Nursing homes loosen restraints

The use of physical restraints on nursing home patients declined nearly 40 percent nationally in recent years as the federal government, states and the nursing home industry placed greater emphasis on eliminating what once was a common practice.

Overall, about 5.9 percent of 1.5 million long-term patients were physically restrained repeatedly in 2006. That’s a drop from 9.7 percent in 2002.

Physical restraints, such as bed rails or wheelchair belts, were once regarded as necessary to improve safety, to keep patients from falling or wandering off, but that mindset has changed during the past two decades.

“There’s a whole movement away from a hospital-like environment in nursing homes to a much more homelike environment in nursing homes,” said Mitzi McFatrich, executive director of Kansas Advocates for Better Care.

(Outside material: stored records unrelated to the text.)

(** X26 at work: the same listener registered twice for "user:login". *)
Lemma on_registers_once_more_witness :
  let inherited := λ event : list ascii, bool_decide (event = js "toString") in
  let listeners : gmap (list ascii) (list nat) := {[ js "user:login" := [7%nat] ]} in
  inherited (js "user:login") = false
  ∧ ∃ listeners',
      TypedEventEmitter_on inherited (js "user:login") 7%nat listeners = Normal listeners'
      ∧ registered listeners' (js "user:login") 7%nat
        = S (registered listeners (js "user:login") 7%nat)
      ∧ (∀ other, other ≠ 7%nat →
           registered listeners' (js "user:login") other
           = registered listeners (js "user:login") other)
      ∧ (∀ event', event' ≠ js "user:login" → listeners' !! event' = listeners !! event').
Proof.
  intros inherited listeners.
  assert (inherited (js "user:login") = false) as Hown by reflexivity.
  split; [exact Hown |].
  exact (on_registers_once_more inherited listeners (js "user:login") 7%nat Hown).
Defined.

Kansas, at 2 percent, was among the states where restraints were least frequently used in 2006, according to an Agency for Healthcare Research and Quality report. Others were Nebraska, 1.3 percent; and Iowa and Maine, 2 percent. States that most frequently used restraints were California, 13.4 percent; Arkansas, 13.2 percent; and Oklahoma, 11.5 percent.

Kim Milner, project manager for Kansas’ Nursing Home Quality Initiative, said the state began working with nursing homes to reduce the use of restraints in 2004 when the rate was 3.6 percent. In the third quarter of 2007, the rate was 1.5 percent.

“They’ve done an outstanding job. It’s very rare that we have nursing homes in the state that are even using physical restraints,” Milner said. “I would imagine that probably one-third of the nursing homes – if I had to guess – are restraint-free nursing homes.”

Milner credits not only agencies and health advocates but also the nursing homes’ staffs, residents and families for the success. When she was director of a nursing home in the 1980s, it was common practice to “tie everybody up to protect them from falling.”

“Families were telling me, ‘Don’t untie them. I don’t want them to fall.’ So, it has really been a mindset change,” she said.